Jim Donnelly
- Born: 13 June 1946 Edinburgh, Scotland
- Died: 24 February 2026 (aged 79) Glasgow, Scotland
- Sport country: Scotland
- Professional: 1981–1997
- Highest ranking: 29 (1982–83)
- Best ranking finish: Last 16 (x1)

= Jim Donnelly (snooker player) =

Scottish snooker player and coach (1946–2026)

Jim Donnelly (13 June 1946 – 24 February 2026) was a Scottish professional snooker player and coach.

==Biography==
Donnelly won the Scottish Amateur Snooker Championship in 1978, beating Eddie McLaughlin 6–4 in the final. He was accepted by the World Professional Billiards and Snooker Association (WPBSA) as a professional in 1981.

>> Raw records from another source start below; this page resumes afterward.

(** C3, amended.  For every input length from 0 to 2^64 - 16 (2^64 - 32
    in encrypt under a 32-byte key), the zero-length buffer included, the
    computed size of the output buffer is at least the input length, in
    encrypt (for each of the three key lengths) and in decrypt.  For a
    non-empty input the subtraction does not wrap, and the size in decrypt,
    and in encrypt under a 16-byte key, is the input length rounded up to
    the next multiple of 16.  The length of the returned buffer is the sum
    of the lengths the primitive stored for the update and for the
    finalization, as carried through [size_t] and [uint32_t]; it is exactly
    that sum when both are non-negative and the sum is below 2^32. *)
Theorem output_size_and_reported_length :
  (forall key_len n : Z,
      valid_key_len key_len -> 0 <= n <= largest_input key_len ->
      n <= Encrypt_ciphertext_len key_len n)
  /\ (forall n : Z,
         0 <= n <= largest_input 16 ->
         n <= Decrypt_plaintext_len n
         /\ (1 <= n ->
             size_sub_underflows n 1 = false
             /\ Decrypt_plaintext_len n = ((n - 1) / 16 + 1) * 16
             /\ Decrypt_plaintext_len n < n + 16
             /\ Encrypt_ciphertext_len 16 n = ((n - 1) / 16 + 1) * 16))
  /\ (forall (uninit_byte : byte) (uninit_int : Z) (World : Type)
             (h : Handler World) (w : World) (info : list Value) v,
         outcome_of (run h (Encrypt uninit_byte uninit_int info) w) = Returns v ->
         exists ctx inp n r1 ctx' r2,
           In (EVP_EncryptUpdate ctx OutBuf inp n, r1)
              (trace_of (run h (Encrypt uninit_byte uninit_int info) w))
           /\ In (EVP_EncryptFinal_ex ctx', r2)
                 (trace_of (run h (Encrypt uninit_byte uninit_int info) w))
           /\ forall o1 o2,
                outl_store r1 = Some o1 -> outl_store r2 = Some o2 ->
                len (ciphertext v) = to_uint32 (size_add (to_size_t o1) o2)
                /\ (0 <= o1 -> 0 <= o2 -> o1 + o2 < 2 ^ 32 ->
                    len (ciphertext v) = o1 + o2))
  /\ (forall (uninit_byte : byte) (uninit_int : Z) (World : Type)
             (h : Handler World) (w : World) (info : list Value) v,
         outcome_of (run h (Decrypt uninit_byte uninit_int info) w) = Returns v ->
         exists ctx inp n r1 ctx' r2,
           In (EVP_DecryptUpdate ctx OutBuf inp n, r1)
              (trace_of (run h (Decrypt uninit_byte uninit_int info) w))
           /\ In (EVP_DecryptFinal_ex ctx', r2)
                 (trace_of (run h (Decrypt uninit_byte uninit_int info) w))
           /\ forall o1 o2,
                outl_store r1 = Some o1 -> outl_store r2 = Some o2 ->
                len (plaintext v) = to_uint32 (size_add (to_size_t o1) o2)
                /\ (0 <= o1 -> 0 <= o2 -> o1 + o2 < 2 ^ 32 ->
                    len (plaintext v) = o1 + o2)).
Proof.
  repeat apply conj.
  - intros key_len n Hk Hn.
    assert (Hk' : 0 < key_len) by (unfold valid_key_len in Hk; lia).
    destruct (largest_input_fits key_len Hk) as [Hm Hmax].
    destruct (Z.eq_dec n 0) as [-> | Hz].
    + destruct Hk as [-> | [-> | ->]]; vm_compute; discriminate.
    + unfold Encrypt_ciphertext_len.
      rewrite (round_up_size_t_wide key_len n (largest_input key_len))
        by (assumption || lia).
      pose proof (round_up_bounds key_len n). lia.
  - intros n Hn.
    destruct (largest_input_fits 16 (or_introl eq_refl)) as [Hm Hmax].
    destruct (Z.eq_dec n 0) as [-> | Hz].
    + split; [vm_compute; discriminate | lia].
    + unfold Encrypt_ciphertext_len, Decrypt_plaintext_len.
      rewrite !(round_up_size_t_wide 16 n (largest_input 16))
        by (assumption || lia).
      pose proof (round_up_bounds 16 n).
      split; [lia|]. intros _.
      split; [|split; [reflexivity | split; [lia | reflexivity]]].
      unfold size_sub_underflows, size_sub.
      rewrite to_size_t_small by (unfold SIZE_MAX in *; lia).
      now rewrite Z.eqb_refl.
  - intros ub ui World h w info v. unfold Encrypt.
    destruct (Encrypt_bad_arguments info); [discriminate|].
    destruct (cipher_type_of _); [|discriminate].
    destruct (HasInstance (arg info 3)); exec h; try discriminate;
      intros [= <-]; eexists _, _, _, _, _, _;
      (split; [find_in|]); (split; [find_in|]);
      intros o1 o2 E1 E2; cbn [ciphertext];
      apply copied_length in Ecopy;
      rewrite (stored_Some _ o2 _ E2), (stored_Some _ o1 _ E1) in Ecopy;
      (split; [exact Ecopy|]); intros; rewrite Ecopy; now apply reported_total.
  - intros ub ui World h w info v. unfold Decrypt.
    destruct (Decrypt_bad_arguments info); [discriminate|].
    destruct (cipher_type_of _); [|discriminate].
    destruct (HasInstance (arg info 3)); exec h; try discriminate;
      intros [= <-]; eexists _, _, _, _, _, _;
      (split; [find_in|]); (split; [find_in|]);
      intros o1 o2 E1 E2; cbn [plaintext];
      apply copied_length in Ecopy;
      rewrite (stored_Some _ o2 _ E2), (stored_Some _ o1 _ E1) in Ecopy;
      (split; [exact Ecopy|]); intros; rewrite Ecopy; now apply reported_total.
Qed.
(** * CryptoStrategyLab: position accounting and the per-bar order engine

    A shallow embedding of [code/strategies/tools.py],
    [code/strategies/simple_sma.py] and [code/strategies/envelope.py].

    Modelling choices, valid for the whole development:
    - Python floats are an abstract numeric interface [Arith]; the engine and
      every statement about its control flow are generic in it, so they hold
      whatever the arithmetic and the comparisons compute.  Algebraic
      statements are proved on the instance of exact rationals ([Qc]).
    - Attribute mutation is explicit state passing on records.
    - A Python exception ends the run with [Crashed], [sys.exit()] with
      [Liquidated]; both keep the state the object had at that point.
    - The indicator columns computed by the external [ta] package
      ([average], [fastMA], [slowMA], [trend]) are given columns of the
      input rows. *)

From Stdlib Require Import ZArith QArith Qabs Qcanon Qround List String Bool Lia.
From Stdlib Require Import DecimalString Lqa.
Import ListNotations.

Set Implicit Arguments.
Open Scope string_scope.

(** ** Numbers *)

(** The arithmetic of the program.  [lit] reads a literal or converts an
    integer; [x >= y] is [leb y x] and [x > y] is [ltb y x]. Division is
    total, as it is on the [numpy.float64] cells of a data-frame row. *)
Class Arith : Type := {
  num : Type;
  lit : Q -> num;
  fadd : num -> num -> num;
  fsub : num -> num -> num;
  fmul : num -> num -> num;
  fdiv : num -> num -> num;
  fabs : num -> num;
  round4 : num -> num;
  leb : num -> num -> bool;
  ltb : num -> num -> bool
}.

Definition geb {A : Arith} (x y : num) : bool := leb y x.
Definition gtb {A : Arith} (x y : num) : bool := ltb y x.
Definition zlit {A : Arith} (z : Z) : num := lit (inject_Z z).
Definition nlit {A : Arith} (n : nat) : num := lit (inject_Z (Z.of_nat n)).

(** [round(x, 4)] on an exact rational: nearest multiple of 1/10000, ties to
    the even one. *)
Definition Qround4 (x : Q) : Q :=
  let y := Qmult x (10000 # 1) in
  let f := Qfloor y in
  let d := Qminus y (inject_Z f) in
  let up :=
    match Qcompare d (1 # 2) with
    | Lt => false
    | Gt => true
    | Eq => Z.odd f
    end in
  Qdiv (inject_Z (if up then f + 1 else f)%Z) (10000 # 1).

#[export] Instance QcArith : Arith := {|
  num := Qc;
  lit := Q2Qc;
  fadd := Qcplus;
  fsub := Qcminus;
  fmul := Qcmult;
  fdiv := Qcdiv;
  fabs := fun x => Q2Qc (Qabs (this x));
  round4 := fun x => Q2Qc (Qround4 (this x));
  leb := fun x y => Qle_bool (this x) (this y);
  ltb := fun x y => negb (Qle_bool (this y) (this x))
|}.

(** ** Outcomes of Python code *)

Inductive PyExn : Type :=
| ValueError | KeyError | TypeError | AttributeError
| UnboundLocalError | ZeroDivisionError.

(** A pure computation that may raise. *)
Inductive result (T : Type) : Type :=
| Ok (v : T)
| Raise (e : PyExn).
Arguments Ok {T} v.
Arguments Raise {T} e.

Definition rbind {T U : Type} (r : result T) (k : T -> result U) : result U :=
  match r with
  | Ok v => k v
  | Raise e => Raise e
  end.

(** [row[key]] on a column that set-up may not have created. *)
Definition column {T : Type} (c : option T) : result T :=
  match c with
  | Some v => Ok v
  | None => Raise KeyError
  end.

Inductive Side : Type := Long | Short.

Definition side_name (sd : Side) : string :=
  match sd with Long => "long" | Short => "short" end.

Definition Side_eqb (a b : Side) : bool :=
  match a, b with
  | Long, Long | Short, Short => true
  | _, _ => false
  end.

(** What the liquidation branch prints before [sys.exit()]. *)
Record LiquidationMsg (N : Type) : Type := {
  liq_side : Side;
  liq_time : Z;
  liq_price : N
}.

(** The three ways one bar, or a whole run, can end. *)
Inductive Outcome (S N : Type) : Type :=
| Continue (s : S)
| Crashed (e : PyExn) (s : S)
| Liquidated (m : LiquidationMsg N) (s : S).
Arguments Continue {S N} s.
Arguments Crashed {S N} e s.
Arguments Liquidated {S N} m s.

Definition final_state {S N : Type} (o : Outcome S N) : S :=
  match o with
  | Continue s | Crashed _ s | Liquidated _ s => s
  end.

Definition and_then {S N : Type} (o : Outcome S N) (k : S -> Outcome S N)
  : Outcome S N :=
  match o with
  | Continue s => k s
  | other => other
  end.

(** Runs a pure step that may raise inside a state [s]. *)
Definition try_in {S N T : Type} (s : S) (r : result T) (k : T -> Outcome S N)
  : Outcome S N :=
  match r with
  | Ok v => k v
  | Raise e => Crashed e s
  end.

(** ** tools.py *)

Module Tools.
Section WithArith.
Context {A : Arith}.

(** The price columns of a row that the position checks read. *)
Record Bar : Type := {
  bar_open : num;
  high : num;
  low : num;
  close_px : num
}.

(** [Position]. Fields that are [None] until the first [open] hold a
    placeholder; [behavior = None] records that state, in which Python
    raises on any use of them. *)
Record Position : Type := {
  leverage : Z;
  open_fee_rate : num;
  close_fee_rate : num;
  side : option Side;
  open_time : Z;
  close_time : Z;
  open_price : num;
  close_price : num;
  open_reason : string;
  close_reason : string;
  open_fee : num;
  close_fee : num;
  initial_margin : num;
  open_notional_value : num;
  close_notional_value : num;
  amount : num;
  net_pnl : num;
  net_pnl_pct : num;
  sl_price : option num;
  tp_price : option num;
  liquidation_price : num;
  behavior : option Side
}.

(** [Position.__init__] with [open_fee_rate] and [close_fee_rate] resolved. *)
Definition new_position (lev : Z) (ofr cfr : num) : Position := {|
  leverage := lev; open_fee_rate := ofr; close_fee_rate := cfr;
  side := None; open_time := 0; close_time := 0;
  open_price := lit 0; close_price := lit 0;
  open_reason := ""; close_reason := "";
  open_fee := lit 0; close_fee := lit 0; initial_margin := lit 0;
  open_notional_value := lit 0; close_notional_value := lit 0;
  amount := lit 0; net_pnl := lit 0; net_pnl_pct := lit 0;
  sl_price := None; tp_price := None; liquidation_price := lit 0;
  behavior := None
|}.

(** [Position.__init__]: [fee_rate] is the default of both rates. *)
Definition Position_init (lev : Z) (fee_rate : num) (ofr cfr : option num)
  : Position :=
  new_position lev
    (match ofr with None => fee_rate | Some r => r end)
    (match cfr with None => fee_rate | Some r => r end).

He defeated fellow Scottish players Matt Gibson and Eddie Sinclair, both with a scoreline of 9–8, in the qualifying competition for the 1982 World Snooker Championship and became the first Scottish player to qualify for the main stage of the World Championship at the Crucible Theatre. He lost 10–5 in the first round to Ray Reardon. Donnelly was placed 29th in the world rankings for the 1982–83 snooker season, a career high.

He reached the final of the 1987 Scottish Professional Championship by beating Murdo MacLeod and Sinclair, but finished runner-up as he was defeated 10–7 by Stephen Hendry in the final. His best performance in a ranking tournament was reaching the last 16 of the 1983 International Open. He was a member of the Scotland team in the 1982 World Team Classic and in the World Cup for Snooker in 1985, 1986 and 1989.

After his professional career finished in 1997, Donnelly coached players including John Higgins, Alan McManus and Anthony McGill, and also worked as a fitness instructor.

Donnelly died on 24 February 2026, at the age of 79. In his obituary in Snooker Scene, Marcus Stead wote that Donnelly was "known for his shrewd snooker mind and his sense of fun."